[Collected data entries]
BEGIN
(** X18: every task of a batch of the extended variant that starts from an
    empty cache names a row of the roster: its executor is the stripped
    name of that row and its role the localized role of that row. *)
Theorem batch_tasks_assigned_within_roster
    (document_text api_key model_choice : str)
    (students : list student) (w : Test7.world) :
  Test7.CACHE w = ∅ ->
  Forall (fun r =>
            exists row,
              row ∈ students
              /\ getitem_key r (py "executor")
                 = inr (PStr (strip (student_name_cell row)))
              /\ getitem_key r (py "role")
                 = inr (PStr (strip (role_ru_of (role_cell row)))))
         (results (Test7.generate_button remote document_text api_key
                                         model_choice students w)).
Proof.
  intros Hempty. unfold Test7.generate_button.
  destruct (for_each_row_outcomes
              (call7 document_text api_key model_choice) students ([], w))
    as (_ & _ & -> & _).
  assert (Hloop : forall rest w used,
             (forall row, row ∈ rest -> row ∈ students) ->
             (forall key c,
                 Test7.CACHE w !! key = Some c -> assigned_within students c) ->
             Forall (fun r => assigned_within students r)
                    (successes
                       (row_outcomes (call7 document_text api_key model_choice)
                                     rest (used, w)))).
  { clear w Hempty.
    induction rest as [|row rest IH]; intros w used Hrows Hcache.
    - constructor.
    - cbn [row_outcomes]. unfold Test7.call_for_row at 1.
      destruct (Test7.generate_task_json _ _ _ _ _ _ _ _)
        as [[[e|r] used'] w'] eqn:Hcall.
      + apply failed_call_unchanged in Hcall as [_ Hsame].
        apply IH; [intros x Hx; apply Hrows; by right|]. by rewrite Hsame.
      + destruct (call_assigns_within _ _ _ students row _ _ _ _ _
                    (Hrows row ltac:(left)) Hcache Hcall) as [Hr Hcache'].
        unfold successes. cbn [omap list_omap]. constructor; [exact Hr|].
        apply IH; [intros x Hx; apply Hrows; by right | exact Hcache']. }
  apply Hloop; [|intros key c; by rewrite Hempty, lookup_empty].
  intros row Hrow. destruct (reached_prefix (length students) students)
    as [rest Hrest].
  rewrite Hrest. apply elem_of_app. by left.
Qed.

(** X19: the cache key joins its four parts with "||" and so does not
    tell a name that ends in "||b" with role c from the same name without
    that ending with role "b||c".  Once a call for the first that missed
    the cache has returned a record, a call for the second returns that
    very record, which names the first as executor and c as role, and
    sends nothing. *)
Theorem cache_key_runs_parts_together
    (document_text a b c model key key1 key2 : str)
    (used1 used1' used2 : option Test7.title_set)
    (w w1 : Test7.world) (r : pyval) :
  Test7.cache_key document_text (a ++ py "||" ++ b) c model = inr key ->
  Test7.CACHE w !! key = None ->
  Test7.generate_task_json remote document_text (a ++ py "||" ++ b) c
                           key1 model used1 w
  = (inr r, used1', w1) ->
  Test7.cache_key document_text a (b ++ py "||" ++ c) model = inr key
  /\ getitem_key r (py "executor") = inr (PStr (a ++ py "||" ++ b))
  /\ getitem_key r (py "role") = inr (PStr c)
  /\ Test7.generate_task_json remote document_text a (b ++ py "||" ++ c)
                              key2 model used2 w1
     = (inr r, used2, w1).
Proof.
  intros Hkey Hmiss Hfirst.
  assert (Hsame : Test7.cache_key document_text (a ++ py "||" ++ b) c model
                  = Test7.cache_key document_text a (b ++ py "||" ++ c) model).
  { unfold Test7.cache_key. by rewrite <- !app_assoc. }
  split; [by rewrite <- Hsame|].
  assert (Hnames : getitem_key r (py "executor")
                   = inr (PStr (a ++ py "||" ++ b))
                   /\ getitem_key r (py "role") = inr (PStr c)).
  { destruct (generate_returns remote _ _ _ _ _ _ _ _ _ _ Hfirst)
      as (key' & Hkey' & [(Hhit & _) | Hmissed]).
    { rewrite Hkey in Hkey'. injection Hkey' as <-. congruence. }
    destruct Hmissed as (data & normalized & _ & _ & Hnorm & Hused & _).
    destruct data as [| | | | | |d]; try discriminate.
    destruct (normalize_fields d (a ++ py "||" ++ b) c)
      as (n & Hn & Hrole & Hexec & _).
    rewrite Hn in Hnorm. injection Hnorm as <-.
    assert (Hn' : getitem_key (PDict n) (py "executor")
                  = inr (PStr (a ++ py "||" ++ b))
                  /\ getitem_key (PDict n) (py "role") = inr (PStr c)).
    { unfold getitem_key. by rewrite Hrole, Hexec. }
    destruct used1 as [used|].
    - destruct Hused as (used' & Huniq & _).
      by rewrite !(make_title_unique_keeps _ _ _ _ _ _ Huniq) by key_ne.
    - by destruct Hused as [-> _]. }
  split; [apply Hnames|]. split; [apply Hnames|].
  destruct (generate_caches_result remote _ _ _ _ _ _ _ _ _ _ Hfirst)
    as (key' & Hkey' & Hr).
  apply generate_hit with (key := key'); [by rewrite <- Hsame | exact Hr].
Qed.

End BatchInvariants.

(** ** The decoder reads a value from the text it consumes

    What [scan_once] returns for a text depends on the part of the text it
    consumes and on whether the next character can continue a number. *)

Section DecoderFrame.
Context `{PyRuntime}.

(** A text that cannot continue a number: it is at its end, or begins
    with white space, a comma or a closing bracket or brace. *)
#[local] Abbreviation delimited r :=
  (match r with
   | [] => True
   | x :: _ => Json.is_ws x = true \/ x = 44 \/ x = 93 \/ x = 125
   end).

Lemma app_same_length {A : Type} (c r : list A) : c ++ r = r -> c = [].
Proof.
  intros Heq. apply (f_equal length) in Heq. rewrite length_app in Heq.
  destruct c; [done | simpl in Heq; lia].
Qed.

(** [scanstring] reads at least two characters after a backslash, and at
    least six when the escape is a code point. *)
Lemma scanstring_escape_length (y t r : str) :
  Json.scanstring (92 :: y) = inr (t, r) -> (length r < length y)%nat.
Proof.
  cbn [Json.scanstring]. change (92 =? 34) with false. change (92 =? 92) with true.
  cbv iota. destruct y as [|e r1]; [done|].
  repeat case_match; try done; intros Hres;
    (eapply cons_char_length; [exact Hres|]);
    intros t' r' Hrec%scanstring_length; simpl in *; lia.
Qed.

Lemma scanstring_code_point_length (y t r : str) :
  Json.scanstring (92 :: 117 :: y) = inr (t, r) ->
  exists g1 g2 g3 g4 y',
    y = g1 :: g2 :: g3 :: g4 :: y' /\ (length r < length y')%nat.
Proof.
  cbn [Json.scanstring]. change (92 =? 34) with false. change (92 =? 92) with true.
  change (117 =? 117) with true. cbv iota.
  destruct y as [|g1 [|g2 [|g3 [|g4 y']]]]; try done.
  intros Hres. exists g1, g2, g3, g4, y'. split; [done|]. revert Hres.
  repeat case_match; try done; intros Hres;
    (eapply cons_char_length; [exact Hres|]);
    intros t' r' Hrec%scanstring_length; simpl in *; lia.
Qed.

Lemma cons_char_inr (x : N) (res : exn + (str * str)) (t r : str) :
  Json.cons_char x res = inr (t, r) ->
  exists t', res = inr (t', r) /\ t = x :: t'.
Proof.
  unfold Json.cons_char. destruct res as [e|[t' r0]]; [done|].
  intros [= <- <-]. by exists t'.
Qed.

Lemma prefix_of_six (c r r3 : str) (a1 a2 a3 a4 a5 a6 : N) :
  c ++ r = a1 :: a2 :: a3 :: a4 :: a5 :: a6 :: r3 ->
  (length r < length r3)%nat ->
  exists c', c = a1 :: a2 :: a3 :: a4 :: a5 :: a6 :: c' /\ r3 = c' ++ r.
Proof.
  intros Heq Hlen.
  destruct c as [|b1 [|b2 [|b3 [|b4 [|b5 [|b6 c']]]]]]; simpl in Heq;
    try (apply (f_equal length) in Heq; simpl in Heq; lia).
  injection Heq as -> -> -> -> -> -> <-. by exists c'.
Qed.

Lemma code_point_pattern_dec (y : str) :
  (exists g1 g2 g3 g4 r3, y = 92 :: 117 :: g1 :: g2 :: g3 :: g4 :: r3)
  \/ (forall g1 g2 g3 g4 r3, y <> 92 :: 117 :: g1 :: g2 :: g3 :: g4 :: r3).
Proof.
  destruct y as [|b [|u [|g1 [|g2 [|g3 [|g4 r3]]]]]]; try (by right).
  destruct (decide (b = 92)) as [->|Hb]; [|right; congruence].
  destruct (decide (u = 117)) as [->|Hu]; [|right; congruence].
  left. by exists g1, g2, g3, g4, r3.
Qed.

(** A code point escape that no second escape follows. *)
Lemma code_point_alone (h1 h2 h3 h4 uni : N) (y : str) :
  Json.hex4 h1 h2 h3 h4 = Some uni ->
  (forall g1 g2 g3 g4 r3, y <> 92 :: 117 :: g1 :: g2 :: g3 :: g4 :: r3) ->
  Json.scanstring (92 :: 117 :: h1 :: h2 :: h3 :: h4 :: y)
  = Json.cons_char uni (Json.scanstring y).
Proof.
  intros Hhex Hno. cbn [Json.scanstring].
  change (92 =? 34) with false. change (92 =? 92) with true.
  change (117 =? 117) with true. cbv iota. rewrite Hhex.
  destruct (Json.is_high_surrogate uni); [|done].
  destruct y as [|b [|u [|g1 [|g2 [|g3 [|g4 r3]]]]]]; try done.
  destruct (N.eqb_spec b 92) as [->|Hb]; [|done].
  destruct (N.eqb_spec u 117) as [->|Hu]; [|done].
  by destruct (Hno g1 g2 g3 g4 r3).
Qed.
END
▸ **Task to carry out**: Only the lines above starting with the one with "destruct (generate_returns remote" and going through the one with "(** ** The decoder" are to be copied, word for word and with both ends kept.

▸ **Written response**:
  { destruct (generate_returns remote _ _ _ _ _ _ _ _ _ _ Hfirst)
      as (key' & Hkey' & [(Hhit & _) | Hmissed]).
    { rewrite Hkey in Hkey'. injection Hkey' as <-. congruence. }
    destruct Hmissed as (data & normalized & _ & _ & Hnorm & Hused & _).
    destruct data as [| | | | | |d]; try discriminate.
    destruct (normalize_fields d (a ++ py "||" ++ b) c)
      as (n & Hn & Hrole & Hexec & _).
    rewrite Hn in Hnorm. injection Hnorm as <-.
    assert (Hn' : getitem_key (PDict n) (py "executor")
                  = inr (PStr (a ++ py "||" ++ b))
                  /\ getitem_key (PDict n) (py "role") = inr (PStr c)).
    { unfold getitem_key. by rewrite Hrole, Hexec. }
    destruct used1 as [used|].
    - destruct Hused as (used' & Huniq & _).
      by rewrite !(make_title_unique_keeps _ _ _ _ _ _ Huniq) by key_ne.
    - by destruct Hused as [-> _]. }
  split; [apply Hnames|]. split; [apply Hnames|].
  destruct (generate_caches_result remote _ _ _ _ _ _ _ _ _ _ Hfirst)
    as (key' & Hkey' & Hr).
  apply generate_hit with (key := key'); [by rewrite <- Hsame | exact Hr].
Qed.

End BatchInvariants.

(** ** The decoder reads a value from the text it consumes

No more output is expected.